--- Your assignment ---
From the entries below, report how many lines contain the string "repeat". Give only that number.

Dataset excerpts: Begin

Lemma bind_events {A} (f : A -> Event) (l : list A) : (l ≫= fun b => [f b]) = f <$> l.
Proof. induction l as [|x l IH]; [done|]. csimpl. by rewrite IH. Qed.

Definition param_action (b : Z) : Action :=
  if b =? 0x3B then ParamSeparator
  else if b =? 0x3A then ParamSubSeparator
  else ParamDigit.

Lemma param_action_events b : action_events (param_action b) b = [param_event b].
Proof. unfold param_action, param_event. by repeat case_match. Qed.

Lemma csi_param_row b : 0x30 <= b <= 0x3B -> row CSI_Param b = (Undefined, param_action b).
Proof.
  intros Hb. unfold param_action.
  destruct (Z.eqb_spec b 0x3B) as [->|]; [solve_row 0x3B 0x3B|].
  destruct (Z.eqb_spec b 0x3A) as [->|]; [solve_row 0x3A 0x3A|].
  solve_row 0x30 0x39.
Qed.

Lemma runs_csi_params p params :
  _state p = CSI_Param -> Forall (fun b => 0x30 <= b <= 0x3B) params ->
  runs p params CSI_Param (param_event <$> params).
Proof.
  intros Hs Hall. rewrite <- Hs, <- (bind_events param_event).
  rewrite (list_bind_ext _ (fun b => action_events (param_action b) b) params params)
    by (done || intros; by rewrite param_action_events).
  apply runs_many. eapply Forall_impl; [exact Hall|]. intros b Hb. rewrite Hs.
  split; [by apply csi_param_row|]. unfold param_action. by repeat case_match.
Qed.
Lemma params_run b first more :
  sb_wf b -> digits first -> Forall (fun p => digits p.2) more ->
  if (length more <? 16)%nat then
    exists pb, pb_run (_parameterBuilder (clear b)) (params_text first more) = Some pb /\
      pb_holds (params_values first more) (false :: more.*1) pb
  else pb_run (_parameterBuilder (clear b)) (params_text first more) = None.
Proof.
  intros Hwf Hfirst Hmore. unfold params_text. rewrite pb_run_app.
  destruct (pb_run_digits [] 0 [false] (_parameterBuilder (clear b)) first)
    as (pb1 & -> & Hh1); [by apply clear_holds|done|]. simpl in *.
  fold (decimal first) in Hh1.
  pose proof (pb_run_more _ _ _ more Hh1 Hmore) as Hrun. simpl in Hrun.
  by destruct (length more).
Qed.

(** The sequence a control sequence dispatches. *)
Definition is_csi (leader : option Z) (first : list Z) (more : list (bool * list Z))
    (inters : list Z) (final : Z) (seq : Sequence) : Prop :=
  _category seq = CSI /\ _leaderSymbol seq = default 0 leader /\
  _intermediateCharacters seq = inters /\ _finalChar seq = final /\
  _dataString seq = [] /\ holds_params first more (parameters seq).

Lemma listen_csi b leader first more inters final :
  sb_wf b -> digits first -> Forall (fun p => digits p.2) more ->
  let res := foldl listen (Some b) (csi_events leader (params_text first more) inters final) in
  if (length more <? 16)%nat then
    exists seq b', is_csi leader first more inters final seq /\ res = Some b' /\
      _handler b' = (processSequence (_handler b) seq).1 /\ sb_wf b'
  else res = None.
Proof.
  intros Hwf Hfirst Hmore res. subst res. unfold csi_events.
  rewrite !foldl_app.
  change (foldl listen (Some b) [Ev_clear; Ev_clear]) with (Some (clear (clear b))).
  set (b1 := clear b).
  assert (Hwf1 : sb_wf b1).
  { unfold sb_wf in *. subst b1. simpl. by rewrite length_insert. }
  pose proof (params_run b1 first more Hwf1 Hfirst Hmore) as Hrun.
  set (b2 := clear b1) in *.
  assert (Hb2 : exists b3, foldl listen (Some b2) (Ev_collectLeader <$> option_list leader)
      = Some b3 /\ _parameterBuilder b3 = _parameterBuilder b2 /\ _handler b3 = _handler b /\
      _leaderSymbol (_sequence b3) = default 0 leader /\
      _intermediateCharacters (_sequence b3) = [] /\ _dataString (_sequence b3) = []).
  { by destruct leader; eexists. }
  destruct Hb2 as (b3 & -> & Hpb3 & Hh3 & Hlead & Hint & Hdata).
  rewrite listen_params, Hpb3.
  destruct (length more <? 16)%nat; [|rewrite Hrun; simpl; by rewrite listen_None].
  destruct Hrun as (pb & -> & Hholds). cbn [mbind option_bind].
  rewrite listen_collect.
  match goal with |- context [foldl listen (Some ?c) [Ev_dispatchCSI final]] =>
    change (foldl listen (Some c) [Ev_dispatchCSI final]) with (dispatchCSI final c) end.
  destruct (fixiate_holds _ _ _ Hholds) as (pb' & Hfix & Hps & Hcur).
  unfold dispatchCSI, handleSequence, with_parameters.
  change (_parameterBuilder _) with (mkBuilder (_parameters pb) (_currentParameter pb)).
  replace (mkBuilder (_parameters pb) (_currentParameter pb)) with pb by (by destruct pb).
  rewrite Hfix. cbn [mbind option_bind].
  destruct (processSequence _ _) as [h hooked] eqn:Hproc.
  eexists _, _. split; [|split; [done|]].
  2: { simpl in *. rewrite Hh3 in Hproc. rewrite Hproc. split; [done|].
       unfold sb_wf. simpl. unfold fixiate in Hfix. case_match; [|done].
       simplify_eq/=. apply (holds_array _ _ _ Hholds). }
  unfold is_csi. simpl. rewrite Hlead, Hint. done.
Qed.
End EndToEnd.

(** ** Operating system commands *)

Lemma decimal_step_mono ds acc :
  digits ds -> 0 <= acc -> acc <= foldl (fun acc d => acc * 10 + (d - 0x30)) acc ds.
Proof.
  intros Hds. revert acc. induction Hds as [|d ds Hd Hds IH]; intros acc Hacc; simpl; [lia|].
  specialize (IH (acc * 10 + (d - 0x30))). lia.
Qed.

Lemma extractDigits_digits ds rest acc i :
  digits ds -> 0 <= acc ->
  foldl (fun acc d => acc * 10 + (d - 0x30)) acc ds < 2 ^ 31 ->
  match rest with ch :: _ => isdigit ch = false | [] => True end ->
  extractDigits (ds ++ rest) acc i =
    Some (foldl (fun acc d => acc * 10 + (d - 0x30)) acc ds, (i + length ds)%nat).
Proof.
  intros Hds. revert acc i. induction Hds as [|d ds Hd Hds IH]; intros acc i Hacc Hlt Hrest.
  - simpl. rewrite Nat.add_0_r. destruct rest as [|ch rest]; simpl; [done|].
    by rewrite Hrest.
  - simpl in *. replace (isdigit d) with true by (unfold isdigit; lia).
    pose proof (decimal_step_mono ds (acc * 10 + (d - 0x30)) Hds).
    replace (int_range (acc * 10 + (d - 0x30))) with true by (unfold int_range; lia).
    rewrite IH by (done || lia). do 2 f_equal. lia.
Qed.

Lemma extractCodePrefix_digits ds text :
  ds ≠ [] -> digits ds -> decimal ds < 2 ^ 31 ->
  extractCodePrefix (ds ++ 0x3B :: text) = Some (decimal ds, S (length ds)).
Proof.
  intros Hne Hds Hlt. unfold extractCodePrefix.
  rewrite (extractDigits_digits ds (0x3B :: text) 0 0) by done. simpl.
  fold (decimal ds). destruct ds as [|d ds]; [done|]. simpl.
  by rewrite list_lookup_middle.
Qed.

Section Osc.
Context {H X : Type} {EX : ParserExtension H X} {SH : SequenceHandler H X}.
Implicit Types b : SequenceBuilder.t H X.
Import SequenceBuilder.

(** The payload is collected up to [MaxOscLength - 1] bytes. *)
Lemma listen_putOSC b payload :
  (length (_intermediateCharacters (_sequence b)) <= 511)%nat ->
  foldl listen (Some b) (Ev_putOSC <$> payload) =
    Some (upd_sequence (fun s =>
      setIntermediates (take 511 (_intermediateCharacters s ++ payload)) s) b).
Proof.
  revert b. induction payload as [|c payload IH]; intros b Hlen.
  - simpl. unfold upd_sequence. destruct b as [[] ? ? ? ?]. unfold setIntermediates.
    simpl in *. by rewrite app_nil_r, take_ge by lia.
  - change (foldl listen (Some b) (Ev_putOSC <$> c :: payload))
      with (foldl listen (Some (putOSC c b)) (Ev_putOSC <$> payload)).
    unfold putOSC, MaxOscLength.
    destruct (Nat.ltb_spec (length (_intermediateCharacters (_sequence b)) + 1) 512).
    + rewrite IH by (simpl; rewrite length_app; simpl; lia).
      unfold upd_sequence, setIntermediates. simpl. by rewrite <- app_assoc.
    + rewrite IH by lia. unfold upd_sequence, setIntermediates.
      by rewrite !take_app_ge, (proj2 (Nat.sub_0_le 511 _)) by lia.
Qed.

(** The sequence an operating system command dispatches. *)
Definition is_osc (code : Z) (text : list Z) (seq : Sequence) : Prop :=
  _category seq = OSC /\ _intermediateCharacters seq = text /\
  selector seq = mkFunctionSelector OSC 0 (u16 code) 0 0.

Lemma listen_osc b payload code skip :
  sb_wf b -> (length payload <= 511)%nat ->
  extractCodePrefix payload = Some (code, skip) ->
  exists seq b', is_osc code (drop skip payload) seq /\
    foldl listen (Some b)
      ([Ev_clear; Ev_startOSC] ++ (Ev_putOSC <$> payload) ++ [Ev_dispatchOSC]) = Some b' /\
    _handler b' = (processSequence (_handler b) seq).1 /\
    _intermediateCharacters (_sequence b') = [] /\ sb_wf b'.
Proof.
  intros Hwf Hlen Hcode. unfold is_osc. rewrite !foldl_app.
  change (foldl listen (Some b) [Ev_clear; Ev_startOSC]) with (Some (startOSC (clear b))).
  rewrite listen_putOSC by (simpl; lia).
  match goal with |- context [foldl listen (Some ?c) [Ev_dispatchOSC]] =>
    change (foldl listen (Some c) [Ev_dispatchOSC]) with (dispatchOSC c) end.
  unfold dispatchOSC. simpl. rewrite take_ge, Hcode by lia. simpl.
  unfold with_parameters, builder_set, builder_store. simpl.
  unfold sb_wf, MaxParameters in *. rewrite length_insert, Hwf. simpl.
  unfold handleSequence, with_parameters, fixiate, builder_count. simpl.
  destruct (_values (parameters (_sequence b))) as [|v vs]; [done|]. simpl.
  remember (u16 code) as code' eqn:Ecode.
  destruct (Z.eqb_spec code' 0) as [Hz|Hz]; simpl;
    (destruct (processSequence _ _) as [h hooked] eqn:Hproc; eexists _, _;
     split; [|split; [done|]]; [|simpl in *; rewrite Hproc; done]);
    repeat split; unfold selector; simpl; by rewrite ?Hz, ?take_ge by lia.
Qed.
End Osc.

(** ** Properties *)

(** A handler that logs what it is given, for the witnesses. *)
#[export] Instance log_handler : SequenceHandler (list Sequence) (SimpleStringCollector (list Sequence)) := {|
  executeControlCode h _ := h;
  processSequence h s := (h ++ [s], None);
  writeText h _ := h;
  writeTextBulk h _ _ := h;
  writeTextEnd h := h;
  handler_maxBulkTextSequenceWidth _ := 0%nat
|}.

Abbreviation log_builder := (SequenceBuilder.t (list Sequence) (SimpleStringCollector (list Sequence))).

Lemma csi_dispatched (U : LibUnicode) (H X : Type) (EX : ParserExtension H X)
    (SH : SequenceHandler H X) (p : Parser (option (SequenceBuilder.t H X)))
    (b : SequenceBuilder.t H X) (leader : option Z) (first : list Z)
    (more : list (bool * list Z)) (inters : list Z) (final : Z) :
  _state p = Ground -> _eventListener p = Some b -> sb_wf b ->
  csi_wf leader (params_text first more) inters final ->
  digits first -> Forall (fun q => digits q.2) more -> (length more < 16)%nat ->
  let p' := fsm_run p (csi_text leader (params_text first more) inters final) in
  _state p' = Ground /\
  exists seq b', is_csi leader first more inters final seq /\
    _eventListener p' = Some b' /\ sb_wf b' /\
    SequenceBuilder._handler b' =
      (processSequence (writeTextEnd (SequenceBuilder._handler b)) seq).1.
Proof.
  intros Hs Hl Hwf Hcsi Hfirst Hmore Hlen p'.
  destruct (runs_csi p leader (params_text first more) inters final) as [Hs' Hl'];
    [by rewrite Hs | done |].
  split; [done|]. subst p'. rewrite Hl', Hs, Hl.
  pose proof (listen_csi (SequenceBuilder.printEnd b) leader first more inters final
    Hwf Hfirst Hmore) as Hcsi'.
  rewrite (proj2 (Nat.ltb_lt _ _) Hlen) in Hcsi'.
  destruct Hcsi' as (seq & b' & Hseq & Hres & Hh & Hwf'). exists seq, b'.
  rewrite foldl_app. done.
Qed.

Dataset excerpts: End

--- Reply ---
3